# Paph. trigrinum questions



## reivilos (Aug 12, 2012)

Hello,
A few months ago, I purchased a 3-growth tigrinum (1 old, 2 new).
In the meantime, it has put out a new one, and now is about to spike.
I understood this species is prone to bud blast. Which precautions should I observe now besides
the 'dry period' (http://www.slippertalk.com/forum/showthread.php?t=13004&highlight=tigrinum&page=3) ?
Thanks,
Olivier


----------



## John M (Aug 12, 2012)

reivilos said:


> Which precautions should I observe now....


Pray!


----------



## SlipperFan (Aug 12, 2012)

Keep humidity up.


----------



## chrismende (Aug 13, 2012)

Don't let the developing buds collect water once they start to poke out and swell.


----------



## dodidoki (Aug 13, 2012)

I think so that praying is the most effective way to avoid it from blasting.
Mine has 4 growths, every year a new sheath formed but all of blasted. Someone wrote previuosly that after the 5th growth problem will disappear.


----------



## Fabrice (Aug 13, 2012)

Yes, the blooms are easier on bigger plants.

I agree with chrismende. Be carfeful with water inside the growth!!!

And keep dry until the bud is out of the growth (just a little water on the top of the pot). Then you can watering gradually when the bud is out of the growth.


----------



## NYEric (Aug 13, 2012)

Send it to me! 
Looking good; good luck.


----------



## Dido (Aug 13, 2012)

Thats looks interesting are you using Kanuma and what else for your plant


----------



## Cheyenne (Aug 13, 2012)

In the last orchid mag or maybe two issues ago. Perner Holger did another arcticle for chinese paphs and the was a caption about tigrinum that seemed to say the dry period was only for the winter months and the bud blasting was due to the plant not being cool enough (or to warm,however you want to say it). This year over the winter I kept my tigrinums cool and pretty dry all winter. When I started watering normally in march they really took off with roots and top growth better than they ever had.

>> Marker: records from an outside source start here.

(* ===== verification/BinaryHeap.v ===== *)
(** [BinaryHeap]: [alloc/src/collections/binary_heap/mod.rs].  A heap is a [Vec];
    its sifting routines work on the slice of the elements. *)

From S2P Require Import Prelude.
From S2P Require Import Order.
From S2P Require Import SortMem.
From S2P Require Import Layout.
From S2P Require Import RawVec.
From S2P Require Import Cells.
From S2P Require Import Vec.

(** The comparison operators of the element type.  They are three independent
    pieces of user code, each of which may answer anything or panic. *)
Class Ord (T : Type) := {
  ord_le : comparator T;
  ord_ge : comparator T;
  ord_lt : comparator T;
}.

(** What the documentation of [Ord] asks of them: they are the operators of one
    total order, whose strict part is [lt]. *)
Class LawfulOrd (T : Type) `{!Ord T} (lt : T → T → bool) : Prop := {
  lawful_le : lawful ord_le (λ a b, negb (lt b a));
  lawful_ge : lawful ord_ge (λ a b, negb (lt a b));
  lawful_lt : lawful ord_lt lt;
}.

(** ** [Hole] *)
Record Hole (T : Type) := MkHole { elt : T; hole_pos : nat }.
Arguments MkHole {T} elt hole_pos.
Arguments elt {T} h.
Arguments hole_pos {T} h.

Section hole.
Context {T : Type}.
Implicit Types (h : Hole T).

Definition Hole_new (pos : nat) : prog (mem T) (Hole T) :=
  len ← len_of BV;
  _ ← assert_ (pos <? len);
  x ← rd BV pos;
  mret (MkHole x pos).

Definition Hole_get h (index : nat) : prog (mem T) T :=
  _ ← assert_ (negb (index =? hole_pos h));
  len ← len_of BV;
  _ ← assert_ (index <? len);
  rd BV index.

Definition Hole_move_to h (index : nat) : prog (mem T) (Hole T) :=
  _ ← assert_ (negb (index =? hole_pos h));
  len ← len_of BV;
  _ ← assert_ (index <? len);
  _ ← copy_nonoverlapping BV index BV (hole_pos h) 1;
  mret (MkHole (elt h) index).

Definition Hole_drop h : prog (mem T) () := wr BV (hole_pos h) (elt h).

(** The part of a routine up to the next move of the hole: the guard fills the
    hole when it unwinds. *)
Definition with_hole {A} h (p : prog (mem T) A) : prog (mem T) A := on_panic p (Hole_drop h).
End hole.

(** ** Sifting, on the slice of the elements *)
Section sift.
Context {T : Type} `{!Ord T}.

Definition sift_up (start pos : nat) : prog (mem T) nat :=
  hole ← Hole_new pos;
  hole ← loop (S pos) (λ hole,
    if negb (start <? hole_pos hole) then mret (inr hole) else
    let parent := (hole_pos hole - 1) / 2 in
    with_hole hole (
      p ← Hole_get hole parent;
      stop ← is_less ord_le (elt hole) p;
      if stop : bool then mret (inr hole) else
      hole ← Hole_move_to hole parent;
      mret (inl hole))) hole;
  _ ← Hole_drop hole;
  mret (hole_pos hole).

(** One turn of the loop of [sift_down_range]: [inr (hole, true)] is its early
    return. *)
Definition sift_down_turn (end_ : nat) (h : Hole T * nat)
  : prog (mem T) (Hole T * nat + (Hole T * nat) * bool) :=
  let '(hole, child) := h in
  if negb (child <=? end_ - 2) then mret (inr ((hole, child), false)) else
  with_hole hole (
    x ← Hole_get hole child; y ← Hole_get hole (child + 1);
    right ← is_less ord_le x y;
    let child := child + Nat.b2n right in
    y ← Hole_get hole child;
    ordered ← is_less ord_ge (elt hole) y;
    if ordered : bool then mret (inr ((hole, child), true)) else
    hole ← Hole_move_to hole child;
    mret (inl (hole, 2 * hole_pos hole + 1))).

Definition sift_down_range (pos end_ : nat) : prog (mem T) nat :=
  hole ← Hole_new pos;
  '((hole, child), returned) ← loop (S end_) (sift_down_turn end_) (hole, 2 * hole_pos hole + 1);
  hole ← (if returned : bool then mret hole else
    with_hole hole (
      last ← usub end_ 1;
      if child =? last then
        y ← Hole_get hole child;
        lt ← is_less ord_lt (elt hole) y;
        if lt : bool then Hole_move_to hole child else mret hole
      else mret hole));
  _ ← Hole_drop hole;
  mret (hole_pos hole).

Definition sift_down (pos : nat) : prog (mem T) nat :=
  len ← len_of BV; sift_down_range pos len.

Definition to_bottom_turn (end_ : nat) (h : Hole T * nat)
  : prog (mem T) (Hole T * nat + Hole T * nat) :=
  let '(hole, child) := h in
  if negb (child <=? end_ - 2) then mret (inr (hole, child)) else
  with_hole hole (
    x ← Hole_get hole child; y ← Hole_get hole (child + 1);
    right ← is_less ord_le x y;
    hole ← Hole_move_to hole (child + Nat.b2n right);
    mret (inl (hole, 2 * hole_pos hole + 1))).

Definition sift_down_to_bottom (pos : nat) : prog (mem T) () :=
  end_ ← len_of BV;
  let start := pos in
  hole ← Hole_new pos;
  '(hole, child) ← loop (S end_) (to_bottom_turn end_) (hole, 2 * hole_pos hole + 1);
  hole ← with_hole hole (
    last ← usub end_ 1;
    if child =? last then Hole_move_to hole child else mret hole);
  let pos := hole_pos hole in
  _ ← Hole_drop hole;
  _ ← sift_up start pos;
  mret ().

Definition rebuild : prog (mem T) () :=
  len ← len_of BV;
  loop (S (len / 2)) (λ n,
    if negb (0 <? n) then mret (inr ()) else
    _ ← sift_down (n - 1); mret (inl (n - 1))) (len / 2).

(** [usize::BITS - x.leading_zeros() - 1] *)
Definition leading_zeros (x : nat) : Z := if x =? 0 then 64 else 63 - Z.of_nat (Nat.log2 x).
Definition log2_fast {S} (x : nat) : prog S Z :=
  let bits := (64 - leading_zeros x)%Z in
  if (1 <=? bits)%Z then mret (bits - 1)%Z else panic.

(** The products wrap at 64 bits, as in a build without overflow checks. *)
Definition wrapping_mul (a b : Z) : Z := (a * b) mod 2 ^ 64.

Definition rebuild_tail (start : nat) : prog (mem T) () :=
  len ← len_of BV;
  if start =? len then mret () else
  tail_len ← usub len start;
  better_to_rebuild ←
    (if start <? tail_len then mret true
     else if len <=? 2048 then
       log ← log2_fast start;
       mret (wrapping_mul 2 (Z.of_nat len) <? wrapping_mul (Z.of_nat tail_len) log)%Z
     else mret (wrapping_mul 2 (Z.of_nat len) <? wrapping_mul (Z.of_nat tail_len) 11)%Z);
  if better_to_rebuild : bool then rebuild
  else for_range (len - start) start (λ i, _ ← sift_up 0 i; mret ()).

(** The loop of [into_sorted_vec]. *)
Definition sort_heap : prog (mem T) () :=
  len ← len_of BV;
  loop (S len) (λ end_,
    if negb (1 <? end_) then mret (inr ()) else
    let end_ := end_ - 1 in
    x ← rd BV 0; y ← rd BV end_;
    _ ← wr BV 0 y; _ ← wr BV end_ x;
    _ ← sift_down_range 0 end_;
    mret (inl end_)) len.
End sift.

(** ** The operations on the heap *)
(** [&mut *self.data]: the slice of the first [len] cells. *)
Definition slice_get {T} (s : vec T) : mem T := Mem (take (regs s) (cells s)) [] (clock s).
Definition slice_put {T} (t : mem T) (s : vec T) : vec T :=
  Buffer (regs s) (mV t ++ drop (regs s) (cells s)) (block s) (dropped s) (calls t).
Definition on_slice {T A} : prog (mem T) A → prog (vec T) A := zoom slice_get slice_put.

Section heap.
Context {T : Type} `{!Ord T} (el : Layout) (alloc_ok : Layout → bool) (drop_panics : nat → T → bool).
Implicit Types (x : T).

Definition is_empty : prog (vec T) bool := n ← len; mret (n =? 0).

Definition peek : prog (vec T) (option T) :=
  n ← len; if n =? 0 then mret None else x ← rd_cell 0; mret (Some x).

(** [push]; the element is dropped by [Vec::push] when that panics. *)
Definition push x : prog (vec T) () :=
  old_len ← len;
  _ ← Vec.push el alloc_ok drop_panics x;
  _ ← on_slice (sift_up 0 old_len);
  mret ().

(** [swap(&mut item, &mut self.data[0])] answers the old root; when the sift
    unwinds, [item] is dropped. *)
Definition pop : prog (vec T) (option T) :=
  o ← Vec.pop el;
  match o with
  | None => mret None
  | Some item =>
      empty ← is_empty;
      if empty : bool then mret (Some item) else
      root ← on_slice (index 0);
      _ ← on_slice (wr BV 0 item);
      let item := root in
      _ ← on_panic (on_slice (sift_down_to_bottom 0)) (drop_value drop_panics item);
      mret (Some item)
  end.

(** [BinaryHeap::from(vec)], in place. *)
Definition from_vec : prog (vec T) () := on_slice rebuild.

(** [into_sorted_vec], in place.  The heap is consumed: when the sift unwinds,
    the vector is dropped. *)
Definition into_sorted_vec : prog (vec T) () :=
  on_panic (on_slice sort_heap) (Vec.drop_vec el drop_panics).

(** [self] and [other]: [mem::swap] exchanges the two vectors. *)
Definition append : prog (vec T * vec T) () :=
  n ← on_self len; m ← on_other len;
  _ ← (if n <? m then swap_vecs else mret ());
  start ← on_self len;
  _ ← Vec.append el alloc_ok;
  on_self (on_slice (rebuild_tail start)).

(** ** [PeekMut] *)
Record PeekMut := { original_len : option nat }.

Definition peek_mut : prog (vec T) (option PeekMut) :=
  empty ← is_empty;
  mret (if empty : bool then None else Some {| original_len := None |}).

(** [get_unchecked(0)] *)
Definition PeekMut_deref (p : PeekMut) : prog (vec T) T :=
  empty ← is_empty; _ ← assert_ (negb empty);
  n ← len; _ ← assume (0 <? n); rd_cell 0.

(** [deref_mut]: the reference is to cell 0; [PeekMut_write] is what the caller
    does with it. *)
Definition PeekMut_deref_mut (p : PeekMut) : prog (vec T) PeekMut :=
  empty ← is_empty; _ ← assert_ (negb empty);
  n ← len;
  p ← (if 1 <? n then _ ← set_len el 1; mret {| original_len := Some n |} else mret p);
  n ← len; _ ← assume (0 <? n);
  mret p.

Definition PeekMut_write x : prog (vec T) () := wr_cell 0 x.

Definition PeekMut_drop (p : PeekMut) : prog (vec T) () :=
  match original_len p with
  | Some n => _ ← set_len el n; _ ← on_slice (sift_down 0); mret ()
  | None => mret ()
  end.

(** [refresh] takes [original_len]; a guard dropped by a later unwinding has
    nothing left to do. *)
Definition PeekMut_refresh (p : PeekMut) : prog (vec T) (PeekMut * bool) :=
  match original_len p with
  | Some n =>
      _ ← set_len el n;
      pos ← on_slice (sift_down 0);
      mret ({| original_len := None |}, negb (pos =? 0))
  | None => mret (p, false)
  end.

Definition PeekMut_pop (p : PeekMut) : prog (vec T) T :=
  _ ← match original_len p with Some n => set_len el n | None => mret () end;
  o ← pop;
  match o with Some x => mret x | None => undefined end.
End heap.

So try to keep it cooler if possible.


----------



## goldenrose (Aug 13, 2012)

:drool::drool: Good luck!


----------



## rob (Aug 13, 2012)

I agree with Cheyenne,
I grow tigrinum with all my parvis and they rarely blast and usually put up multiple spikeseach year and grow well. My problem is that they never seem to hold on to older growths for long so it is hard to get it past 3-4 growths at any one time.
Rob


----------



## reivilos (Aug 14, 2012)

Thank you guys.
I keep my fingers crossed.


----------



## reivilos (Sep 29, 2012)

A little update ...





The spike eventually showed up. It seems to grow by 1mm/week !
I kept the crown dry, but kept watering because it sent a root through the bottom of the pot to get water !!!


----------



## Rick (Sep 29, 2012)

The blasting thing with tigrinum seems to be an enigma. Wet/dry, pot water only/ winter water restriction......Some seem to blast continually regardless of temp/watering until they get to be a large clump.

In the wild they bloom May - July when a massive monsoon kicks in in June. So the do go through a cool/winter dry, but does that mean it effects a summer blooming?

For many the clump size makes more difference than seasonal watering/cooling cycles.

I've been nursing along some seedlings I purchased in 2003. They been up to 6 or more growths and back down to 1, and then back up. Same for root growth.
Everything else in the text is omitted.